[INFORMATION — start]

(** X11.  The loop over the common nodes records the position of a kept node
    in the table of the target, never in the table of the RHS.  An RHS edge
    outside the common interface is added after the edges copied from the
    target, with its attributes; each of its ends becomes the position at
    which the loop over the RHS nodes pushed the node of that end, which is
    the number of nodes pushed before that loop plus the place of the node
    among the RHS nodes outside the common interface.  An end on a common
    node becomes the value of [-1]. *)
Theorem applyRule_fresh_edge rule target φ result (p : nat) m rhs_edge :
  applyRule rule target φ = Some result →
  fresh_edges rule !! p = Some m →
  vget (edges_ (rhs_ rule)) m = Some rhs_edge →
  ∃ edge,
    edges_ result !! (length (context_edges target φ)
                      + length (default [] (kept_edges rule φ)) + p)%nat
    = Some edge ∧
    edge_attrs_ edge = edge_attrs_ rhs_edge ∧
    head_ edge
    = emitted_at (vsize (context_nodes target φ) + vsize (nodes_ (common_ rule)))
                 (fresh_nodes rule) (head_ rhs_edge) ∧
    tail_ edge
    = emitted_at (vsize (context_nodes target φ) + vsize (nodes_ (common_ rule)))
                 (fresh_nodes rule) (tail_ rhs_edge) ∧
    (head_ rhs_edge ∈ node_mapping_ (common_to_rhs_ rule) → head_ edge = index_none) ∧
    (tail_ rhs_edge ∈ node_mapping_ (common_to_rhs_ rule) → tail_ edge = index_none).
Proof.
  intros Happly Hp Hm.
  destruct (applyRule_tables rule target φ result Happly)
    as (imgs & kept & t2 & r3 & es & es3 & _ & Hkept & Hedges & Hes & Hes3 & _ & Hr3).
  rewrite Hkept. simpl.
  destruct (Forall2_lookup_l _ _ _ _ _ Hes3 Hp) as (edge & Hedge & re & Hre & Htr).
  assert (re = rhs_edge) as -> by congruence.
  apply translate_edge_Some in Htr as (h & t & Hh & Ht & ->).
  exists (mkEdge h t (edge_attrs_ rhs_edge)). rewrite Hedges.
  split.
  { rewrite <- length_app, (Forall2_length _ _ _ Hes).
    by rewrite lookup_app_r, Nat.add_sub' by lia. }
  split; [done |]. simpl.
  destruct (Hr3 _ _ Hh) as [Hhr ->]. destruct (Hr3 _ _ Ht) as [Htr ->].
  split; [done |]. split; [done |].
  assert (Hcommon : ∀ first x, x ∈ node_mapping_ (common_to_rhs_ rule) →
            emitted_at first (fresh_nodes rule) x = index_none).
  { intros first x Hx. unfold emitted_at.
    rewrite (proj2 (last_index_None _ x)); [done |].
    unfold fresh_nodes. intros [Hf _]%list_elem_of_filter. apply Hf.
    unfold rhs_nodes_in_common. by apply elem_of_list_to_set. }
  split; apply Hcommon.
Qed.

[INFORMATION — finish]

TO DO: Output exactly the lines between the one containing "unfold fresh_nodes. intros" and the final line above, both inclusive.

EXPECTED ANSWER:
    unfold fresh_nodes. intros [Hf _]%list_elem_of_filter. apply Hf.
    unfold rhs_nodes_in_common. by apply elem_of_list_to_set. }
  split; apply Hcommon.
Qed.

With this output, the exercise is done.